Chesapeake Energy exceeded Wall Street’s projections for third-quarter profits, leveraging reduced overall costs to counter the impact of declining natural gas prices. This success propelled its shares up by 3.4% in extended trading. Notably, the company managed to cut production expenses to 23 cents per thousand cubic feet of gas equivalent, performing even better than its anticipated 2023 levels. While natural gas prices experienced a substantial 60% drop in the third quarter compared to the previous year, Chesapeake navigated this challenge admirably. The decline in prices was due to increased U.S. production and a reduction in concerns regarding energy security in Europe.
On an adjusted basis, the company reported a profit of $1.09 per share, soaring past analysts’ expectations of 60 cents per share, according to LSEG data. Despite a 15% reduction in total production to 3,495 million cubic feet equivalent per day, attributed to its departure from the Eagle Ford basin earlier in the year, Chesapeake raised its 2023 gas production forecast to a range of 3,425 to 3,525 mmcfe per day, an increase from the previous estimate of 3,400 to 3,500 mmcfe per day. This upward revision stemmed from augmented volumes in the Haynesville region.
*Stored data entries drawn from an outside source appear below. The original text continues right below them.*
(** The [switch (service)] of [renderAdditionalConfigFields]. *)
Definition additionalConfigFields (service : string) : list Field :=
  if decide (service = "facebook") then
    [ {| key := "page_id"; label := "Page ID"; type := None;
         required := Some true |} ]
  else if decide (service = "instagram") then
    [ {| key := "business_account_id"; label := "Business Account ID";
         type := None; required := Some true |} ]
  else if decide (service = "twitter") then
    [ {| key := "api_secret"; label := "API Secret"; type := Some "password";
         required := Some true |};
      {| key := "access_token"; label := "Access Token"; type := None;
         required := Some true |};
      {| key := "access_secret"; label := "Access Token Secret";
         type := Some "password"; required := Some true |} ]
  else if decide (service = "google_analytics") then
    [ {| key := "measurement_id"; label := "Measurement ID"; type := None;
         required := Some true |} ]
  else if decide (service = "amazon_kdp") then
    [ {| key := "asin"; label := "Book ASIN"; type := None;
         required := Some true |} ]
  else if decide (service = "mailchimp") then
    [ {| key := "audience_id"; label := "Audience ID"; type := None;
         required := Some true |} ]
  else if decide (service = "author_email") then
    [ {| key := "email"; label := "Author Email Address"; type := Some "email";
         required := Some true |};
      {| key := "name"; label := "Author Name"; type := None;
         required := Some true |} ]
  else if decide (service = "notification_preferences") then
    [ {| key := "daily_reports"; label := "Daily Reports";
         type := Some "checkbox"; required := None |};
      {| key := "campaign_alerts"; label := "Campaign Alerts";
         type := Some "checkbox"; required := None |};
      {| key := "performance_summaries";
         label := "Weekly Performance Summaries";
         type := Some "checkbox"; required := None |} ]
  else [].

(** The [onChange] of an additional text field:
    [setAdditionalConfig(prev => ({ ...prev, [field.key]: e.target.value }))]. *)
Definition changeAdditionalField (field value : string) : Eff unit :=
  setAdditionalConfig (λ prev, <[field := value]> prev).

(** The [disabled] prop of the Save button: [!apiKey || testingConnection]. *)
Definition saveDisabled (st : State) : bool :=
  bool_decide (apiKey st = "") || testingConnection st.

(** [services.find(s => s.name === serviceName)] *)
Definition find_service (st : State) (serviceName : string) : option APIService :=
  List.find (λ s, bool_decide (name s = serviceName)) (services st).

(** The Test button is rendered only when [service?.status === 'connected']. *)
Definition testOffered (st : State) (serviceName : string) : bool :=
  match find_service st serviceName with
  | Some s => bool_decide (status s = "connected")
  | None => false
  end.

(** The chip label: [service?.status || 'disconnected']. *)
Definition chipStatus (st : State) (serviceName : string) : string :=
  match find_service st serviceName with
  | Some s => if decide (status s = "") then "disconnected" else status s
  | None => "disconnected"
  end.

(** The events of [loadAPIStatus], which do not depend on the state. *)
Definition load_events (response : Awaited StatusData) : list Event :=
  GetStatus ::
  match response with
  | Resolved _ => []
  | Rejected reason =>
      [ ConsoleError "Error loading API status:" reason;
        Shown "Error loading API status" SevError ]
  end.

(** The dialog as the user has it after pressing Configure on a service and
    typing an API key. *)
Definition dialog_with_key (serviceName category key : string) (st : State)
    : State :=
  state_after (setApiKey key)
    (state_after (handleConfigureService serviceName category) st).

(** The names of the catalog's services, category by category. *)
Definition descriptor_names : list string :=
  mjoin ((λ '(_, categoryInfo), (cat_services categoryInfo).*1)
         <$> serviceCategories).

(** The component once a status response reporting success has been
    loaded at mount. *)
Definition loaded (data : gmap string (gmap string ServiceStatus)) : State :=
  state_after
    (loadAPIStatus (Resolved {| sd_success := true; sd_data := data |}))
    initial.

(** *** What the component renders *)

(** The three chips of the header:
    [services.filter(s => s.status === 'connected').length] and its two
    siblings; the chip over the disconnected ones is labelled Not
    Configured. *)
Definition connectedChip (st : State) : nat :=
  length (filter (λ s, status s = "connected") (services st)).

Definition notConfiguredChip (st : State) : nat :=
  length (filter (λ s, status s = "disconnected") (services st)).

Definition errorChip (st : State) : nat :=
  length (filter (λ s, status s = "error") (services st)).

(** The counter of a category's accordion:
    [services.filter(s => s.category === categoryKey &&
                          s.status === 'connected').length]
    over [Object.keys(category.services).length], coloured success when the
    first is positive. *)
Definition categoryConnected (st : State) (categoryKey : string) : nat :=
  length (filter (λ s, category s = categoryKey ∧ status s = "connected")
                 (services st)).

Definition categoryTotal (categoryInfo : CategoryInfo) : nat :=
  length (cat_services categoryInfo).

Definition categoryChipColor (st : State) (categoryKey : string) : string :=
  if decide (0 < categoryConnected st categoryKey) then "success"
  else "default".

(** The icons the component draws. *)
Inductive Icon :=
  | CheckCircleIcon | ErrorIcon | WarningIcon | SettingsIcon
  | CloudIcon | ShareIcon | AnalyticsIcon | BookIcon | EmailIcon
  | SecurityIcon.

(** [getStatusIcon(status)]: the icon with its colour. *)
Definition getStatusIcon (status : string) : Icon * string :=
  if decide (status = "connected") then (CheckCircleIcon, "#10b981")
  else if decide (status = "error") then (ErrorIcon, "#ef4444")
  else (WarningIcon, "#f59e0b").

(** [getStatusColor(status)] *)
Definition getStatusColor (status : string) : string :=
  if decide (status = "connected") then "#10b981"
  else if decide (status = "error") then "#ef4444"
  else "#6b7280".

(** What one [ListItem] of a category shows for a service: the icon, the
    chip with its label and background, and whether the Test button is
    there. *)
Record Row := {
  row_icon : Icon * string;
  row_secondary : string;
  row_chip : string;
  row_chip_color : string;
  row_test : bool
}.

Definition renderRow (st : State) (service : string * string) : Row :=
  let '(serviceName, description) := service in
  {| row_icon := getStatusIcon (chipStatus st serviceName);
     row_secondary := description;
     row_chip := chipStatus st serviceName;
     row_chip_color := getStatusColor (chipStatus st serviceName);
     row_test := testOffered st serviceName |}.
(** * SpotiSonic configuration store: [spotisonic/config.py]

    A shallow embedding of the configuration module and the properties of
    its load / save / get / set / reset operations.

    The module keeps one JSON document at [CONFIG_PATH].  Its behaviour
    depends on two things outside the module: the file at that path and
    Python's [json] library.  Both are modelled explicitly:

    - the disk is the state of the one path the module touches ([disk]):
      whether its parent directory and the file exist, and what the file
      holds.  A file holds text, or bytes that are not text in the encoding
      [open] reads with ([content]); reading the latter raises
      [UnicodeDecodeError], which the module does not catch.
      [CONFIG_PATH] and [set_config_path] only choose which path that is.
      A directory at the path, or a file among its parents, is left to the
      second model below.  Permissions and a full disk are not modelled,
      and neither are the limits of the interpreter (recursion depth, the
      digits of an integer literal);
    - [json.dump] / [json.load] are an interface ([JsonCodec]) whose only
      assumed law is that a dumped value loads back unchanged.  The
      properties of the module are proved for every such codec.  A concrete
      codec ([PyJson], instance [py_json]) that prints and parses JSON text
      is proved to satisfy the law, and the properties are run on it.

    Python values are modelled by [json]: [None], [bool], [int], [str],
    lists and dictionaries keyed by strings.  Floats are outside the model.

    Python statements run in a state-and-exception monad over the disk;
    [try ... except] is [try_except].

    A second model ([Fs], [World], [Client]) puts the module in its world:
    a file system with other files and directories, the global
    [CONFIG_PATH] that [set_config_path] rebinds, and the [DEFAULT_CONFIG]
    object, which callers can alias and change.  It is shown to do what the
    one-path model does wherever that model applies, and carries the
    properties that need more than one path: what the module leaves alone,
    which errors it lets through, and what survives a change of path. *)

From stdpp Require Import gmap strings list fin_maps.
From Stdlib Require Import ZArith Ascii String.

Set Warnings "-register-all".

Local Open Scope Z_scope.
Local Open Scope string_scope.

(** ** Values *)

(** A Python value that [json.dump] accepts and [json.load] returns.  A
    dictionary is a finite map: Python compares dictionaries by their
    entries, not by insertion order. *)
Inductive json : Type :=
  | JNull
  | JBool (b : bool)
  | JInt (n : Z)
  | JStr (s : string)
  | JList (l : list json)
  | JObj (m : gmap string json).

Abbreviation dict := (gmap string json).

(** A scalar is a string, a number or a boolean (spec, section 3). *)
Definition is_scalar (v : json) : bool :=
  match v with
  | JBool _ | JInt _ | JStr _ => true
  | _ => false
  end.

(** A flat scalar mapping: every value is a scalar. *)
Definition flat_scalar (X : dict) : Prop :=
  map_Forall (λ _ v, is_scalar v = true) X.

(** ** The disk *)

(** What a regular file holds, as [open(path, 'r')] sees it: [Text text]
    when its bytes decode, to [text], in the encoding [open] uses (the
    locale's; UTF-8 on most systems), and [Bytes bytes] when they do not.
    [f.read()] returns the first and raises [UnicodeDecodeError] on the
    second.  Which bytes decode depends on the encoding and is not
    modelled: [Bytes] is the state of a file that does not decode. *)
Inductive content : Type :=
  | Text (text : string)
  | Bytes (bytes : list Byte.byte).

Coercion Text : string >-> content.

Implicit Types text : string.

(** The state of [CONFIG_PATH] on disk: its parent directory is missing, the
    directory is there but the file is not, or the file is there and holds
    text or undecodable bytes. *)
Inductive disk : Type :=
  | NoDir
  | NoFile
  | File (c : content).
(** ** Waiting on the clock *)




(** ** Abilities seen by the behaviour routine *)

(** X15. On a registry reached from [SimState()] by calls in which the
    wall clock did not go back between the two readings of [add_ability],
    [is_ability_casting] returns normally and the collection it starts with
    never changes its answer: the answer is the one the registry gives
    before the collection, since an ability is collected only a full unit
    after its cast ended. *)
Theorem is_ability_casting_answer (h : list (R * op)) (s : SimState.t)
    (nm : string) (now : R) :
  apply_all SimState.init h = Ok s ->
  history_forward h ->
  exists s',
    SimState.gc_abilities s now = Ok s'
    /\ Strategy.is_ability_casting s nm now
       = Ok (s', Strategy.casting s nm now).
Proof.
  intros Hh Hf.
  destruct (reachable_keyed_spaced h SimState.init s Hf init_keyed_spaced Hh)
    as (Hk & Hsp).
  destruct (gc_abilities_lookup s now Hk) as (m & Hgc & Hm).
  eexists. split; [exact Hgc|].
  unfold Strategy.is_ability_casting. rewrite Hgc. simpl. do 2 f_equal.
  unfold Strategy.casting. simpl.
  change (SimState.time (SimState.mk (SimState.players s) (SimState.enemies s)
            m (SimState.pause_time s) (SimState.server_offset s)
            (SimState.pause_offset s)) now)
    with (SimState.time s now).
  apply bool_decide_ext. split.
  - intros (k & a & Hka & Hn & Hc). exists k, a. split; [|done].
    rewrite Hm in Hka. destruct (SimState.abilities s !! k) as [a'|]; [|done].
    by case_decide; simplify_eq.
  - intros (k & a & Hka & Hn & Hc). exists k, a. split; [|done].
    rewrite Hm, Hka. case_decide as Hd; [|done].
    specialize (Hsp k a Hka). simpl in Hsp. lra.
Qed.

Lemma is_ability_casting_answer_witness :
  exists s',
    SimState.gc_abilities
      (SimState.add_ability SimState.init 7 "Gnash" 2 100 100) 104 = Ok s'
    /\ Strategy.is_ability_casting
         (SimState.add_ability SimState.init 7 "Gnash" 2 100 100) "Gnash" 104
       = Ok (s', Strategy.casting
                   (SimState.add_ability SimState.init 7 "Gnash" 2 100 100)
                   "Gnash" 104).
Proof.
  apply (is_ability_casting_answer [(100, AddAbility 7 "Gnash" 2 100)]).
  - reflexivity.
  - constructor; [simpl; lra|constructor].
Defined.
(** Saving reviews with the rows they have in the store only extends the
    log. *)
Lemma foldl_review_save db (l : list (nat * Review)) :
  (∀ entry, entry ∈ l → reviews db !! entry.1 = Some entry.2) →
  review_requests (foldl review_save db l) = review_requests db
  ∧ reviews (foldl review_save db l) = reviews db
  ∧ comments (foldl review_save db l) = comments db
  ∧ file_attachment_comments (foldl review_save db l) = file_attachment_comments db
  ∧ log (foldl review_save db l) = log db ++ (ReviewSaved <$> l.*1).
Proof.
  revert db. induction l as [|entry l IH]; intros db Hl; simpl.
  - by rewrite app_nil_r.
  - assert (reviews (review_save db entry) = reviews db) as Hsame.
    { simpl. apply insert_id, Hl, list_elem_of_here. }
    destruct (IH (review_save db entry)) as (Hrr & Hr & Hc & Hm & Hlog).
    { intros e He. rewrite Hsame. by apply Hl, list_elem_of_further. }
    rewrite Hrr, Hr, Hc, Hm, Hlog, Hsame. simpl.
    by rewrite <- app_assoc.
Qed.

Lemma saved_fields db k r :
  review_requests (saved db k r) = review_requests db
  ∧ reviews (saved db k r) = reviews db
  ∧ comments (saved db k r) = <[k := r]> (comments db)
  ∧ file_attachment_comments (saved db k r) = file_attachment_comments db
  ∧ log (saved db k r)
    = log db ++ CommentSaved k :: (ReviewSaved <$> (draft_holders db k).*1).
Proof.
  unfold saved.
  destruct (foldl_review_save
              (record (set_comments db (<[k := r]> (comments db))) (CommentSaved k))
              (draft_holders db k)) as (Hrr & Hr & Hc & Hm & Hlog).
  { intros entry Hentry. by apply draft_holders_stored in Hentry as [? _]. }
  rewrite Hrr, Hr, Hc, Hm, Hlog. simpl. by rewrite <- app_assoc.
Qed.

Lemma saved_review_requests db k r :
  review_requests (saved db k r) = review_requests db.
Proof. apply saved_fields. Qed.

Lemma saved_reviews db k r : reviews (saved db k r) = reviews db.
Proof. apply saved_fields. Qed.

Lemma saved_comments db k r : comments (saved db k r) = <[k := r]> (comments db).
Proof. apply saved_fields. Qed.

Lemma saved_collections db k r :
  file_attachment_comments (saved db k r) = file_attachment_comments db.
Proof. apply saved_fields. Qed.

Lemma saved_log db k r :
  log (saved db k r)
  = log db ++ CommentSaved k :: (ReviewSaved <$> (draft_holders db k).*1).
Proof. apply saved_fields. Qed.

Section Handlers.

Context `{!Collaborators}.

(** ** Failing lookups and refused callers *)

Lemma create_not_found db request reply_to_id kw :
  review_request_get_object db kw = None ∨ review_reply_get_object db kw = None →
  create db request reply_to_id kw = (DOES_NOT_EXIST, db).
Proof.
  unfold create. intros [-> | Hreply]; [done|].
  rewrite Hreply. by destruct (review_request_get_object db kw).
Qed.

Lemma update_not_found db request comment_id kw :
  review_request_get_object db kw = None
  ∨ review_reply_get_object db kw = None
  ∨ (∀ c, get_object db comment_id kw ≠ Found c) →
  update db request comment_id kw = (DOES_NOT_EXIST, db).
Proof.
  unfold update. intros [-> | [Hreply | Hnone]]; [done| |].
  - rewrite Hreply. by destruct (review_request_get_object db kw).
  - destruct (review_request_get_object db kw); [|done].
    destruct (review_reply_get_object db kw); [|done].
    destruct (get_object db comment_id kw) as [c| |] eqn:Hget; [|done|].
    + by destruct (Hnone c).
    + by destruct (get_object_not_Multiple db comment_id kw).
Qed.

Lemma create_permission_denied db request reply_to_id kw rr reply :
  review_request_get_object db kw = Some rr →
  review_reply_get_object db kw = Some reply →
  has_modify_permissions request reply = false →
  create db request reply_to_id kw = (PERMISSION_DENIED, db).
Proof. unfold create. by intros -> -> ->. Qed.

Lemma update_permission_denied db request comment_id kw rr reply c :
  review_request_get_object db kw = Some rr →
  review_reply_get_object db kw = Some reply →
  get_object db comment_id kw = Found c →
  has_modify_permissions request reply = false →
  update db request comment_id kw = (PERMISSION_DENIED, db).
Proof. unfold update. by intros -> -> -> ->. Qed.

(** C6: when the review request or the reply does not resolve, create
    answers DOES_NOT_EXIST and hands back the store it was given; so does
    update, also when its target comment does not resolve. *)
Theorem missing_entity_not_found db request reply_to_id comment_id kw :
  (review_request_get_object db kw = None
   ∨ review_reply_get_object db kw = None →
   create db request reply_to_id kw = (DOES_NOT_EXIST, db))
  ∧ (review_request_get_object db kw = None
     ∨ review_reply_get_object db kw = None
     ∨ (∀ c, get_object db comment_id kw ≠ Found c) →
     update db request comment_id kw = (DOES_NOT_EXIST, db))
  ∧ http_status DOES_NOT_EXIST = 404.
Proof.
  split; [apply create_not_found|]. split; [apply update_not_found|done].
Qed.

(** C3: with the review request and the reply resolved and the caller
    allowed to modify the reply, a reply_to_id that names no original
    comment makes create answer INVALID_FORM_DATA (400) with the single
    field reply_to_id in its error payload, on an unchanged store. *)
Theorem invalid_reply_to_id db request reply_to_id kw rr reply :
  review_request_get_object db kw = Some rr →
  review_reply_get_object db kw = Some reply →
  has_modify_permissions request reply = true →
  review_file_attachment_comment_get_object db reply_to_id kw = None →
  create db request reply_to_id kw =
    (INVALID_FORM_DATA [("reply_to_id", ["This is not a valid file comment ID"])], db)
  ∧ http_status (create db request reply_to_id kw).1 = 400.
Proof.
  intros Hrr Hreply Hperm Hnone. unfold create.
  by rewrite Hrr, Hreply, Hperm, Hnone.
Qed.

(** C4, as amended: a caller without modify permission on the reply gets
    PERMISSION_DENIED (403) and the store is handed back as it was given,
    from create once the review request and the reply resolve, and from
    update once the target comment resolves as well. *)
Theorem permission_denied_no_mutation db request reply_to_id comment_id kw rr reply :
  review_request_get_object db kw = Some rr →
  review_reply_get_object db kw = Some reply →
  has_modify_permissions request reply = false →
  create db request reply_to_id kw = (PERMISSION_DENIED, db)
  ∧ (∀ c, get_object db comment_id kw = Found c →
       update db request comment_id kw = (PERMISSION_DENIED, db))
  ∧ http_status PERMISSION_DENIED = 403.
Proof.
  intros Hrr Hreply Hperm. split; [by eapply create_permission_denied|].
  split; [|done]. intros c Hc. by eapply update_permission_denied.
Qed.

(** C10: update resolves its target comment before it asks for permission,
    so a target that does not resolve gives DOES_NOT_EXIST whatever the
    permission predicate says; create asks for permission before it looks
    at reply_to_id, so a refused caller gets PERMISSION_DENIED whatever
    reply_to_id is. *)
Theorem lookup_and_permission_order db request reply_to_id comment_id kw :
  ((∀ c, get_object db comment_id kw ≠ Found c) →
   update db request comment_id kw = (DOES_NOT_EXIST, db))
  ∧ (∀ rr reply,
       review_request_get_object db kw = Some rr →
       review_reply_get_object db kw = Some reply →
       has_modify_permissions request reply = false →
       create db request reply_to_id kw = (PERMISSION_DENIED, db)).
Proof.
  split.
  - intros Hnone. apply update_not_found. by right; right.
  - intros rr reply. apply create_permission_denied.
Qed.

(** ** What the lookups of create deliver *)

Lemma review_reply_get_object_Some db kw reply :
  review_reply_get_object db kw = Some reply →
  reply.1 = reply_id kw
  ∧ reviews db !! reply_id kw = Some reply.2
  ∧ base_reply_to reply.2 = Some (review_id kw).
Proof.
  unfold review_reply_get_object.
  destruct (reviews db !! reply_id kw) as [r|]; [|done].
  case_decide as Hr; [|done]. intros [= <-]. simpl. by destruct Hr.
Qed.

Lemma original_comment_Some db reply_to_id kw comment :
  review_file_attachment_comment_get_object db reply_to_id kw = Some comment →
  pk comment = Some reply_to_id
  ∧ comments db !! reply_to_id = Some (row comment).
Proof.
  unfold review_file_attachment_comment_get_object.
  destruct (comments db !! reply_to_id) as [c|]; [|done].
  case_decide; [|done]. by intros [= <-].
Qed.

(** The query of create, [get_queryset] narrowed by
    [Q(reply_to=comment) & Q(review=reply)], lists the stored replies to
    the original comment that the reply holds. *)
Lemma elem_of_reply_query db kw reply comment reply_to_id c :
  review_reply_get_object db kw = Some reply →
  pk comment = Some reply_to_id →
  c ∈ filter (λ c, reply_to (row c) = pk comment ∧ in_collection db reply.1 c)
             (get_queryset db (review_id kw) (reply_id kw)) ↔
  ∃ k old, c = mkInstance (Some k) old
    ∧ comments db !! k = Some old
    ∧ is_reply_for db reply.1 reply_to_id k.
Proof.
  intros (Hpk & Hr & Hb)%review_reply_get_object_Some Hc.
  rewrite list_elem_of_filter, elem_of_get_queryset, Hc, Hpk.
  unfold is_reply_for, in_collection. split.
  - intros [[Hto Hin] (k & old & r & -> & Hk & Hm & _)]. simpl in *.
    exists k, old. by rewrite Hk.
  - intros (k & old & -> & Hk & Hrep). rewrite Hk in Hrep.
    destruct Hrep as [Hto Hm]. simpl. split; [done|].
    by exists k, old, reply.2.
Qed.

Lemma NoDup_reply_query db kw (reply : nat * Review) (comment : Comment) :
  NoDup (filter (λ c, reply_to (row c) = pk comment ∧ in_collection db reply.1 c)
                (get_queryset db (review_id kw) (reply_id kw))).
Proof. apply NoDup_filter, NoDup_get_queryset. Qed.

(** ** The two stores create can leave behind *)

Lemma update_comment_saved db k old kw :
  update_comment db (mkInstance (Some k) old) kw =
    (mkInstance (Some k) (updated_row old kw),
     saved db k (updated_row old kw)).
Proof. done. Qed.

Lemma update_comment_unsaved db new kw :
  update_comment db (mkInstance None new) kw =
    (mkInstance (Some (fresh (dom (comments db)))) (updated_row new kw),
     record (set_comments db
               (<[fresh (dom (comments db)) := updated_row new kw]> (comments db)))
            (CommentSaved (fresh (dom (comments db))))).
Proof. done. Qed.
Further highlighting its strategic vision, Chesapeake sealed an agreement with energy trader Vitol, outlining the supply of up to 1 million tonnes of liquefied natural gas (LNG) annually for a 15-year period commencing in 2028. Upon execution, both companies will collaboratively select a liquefaction facility in the U.S. to produce the agreed-upon LNG. This forward-looking move signifies a strategic alignment in response to evolving market demands and positions Chesapeake Energy at the forefront of the LNG market.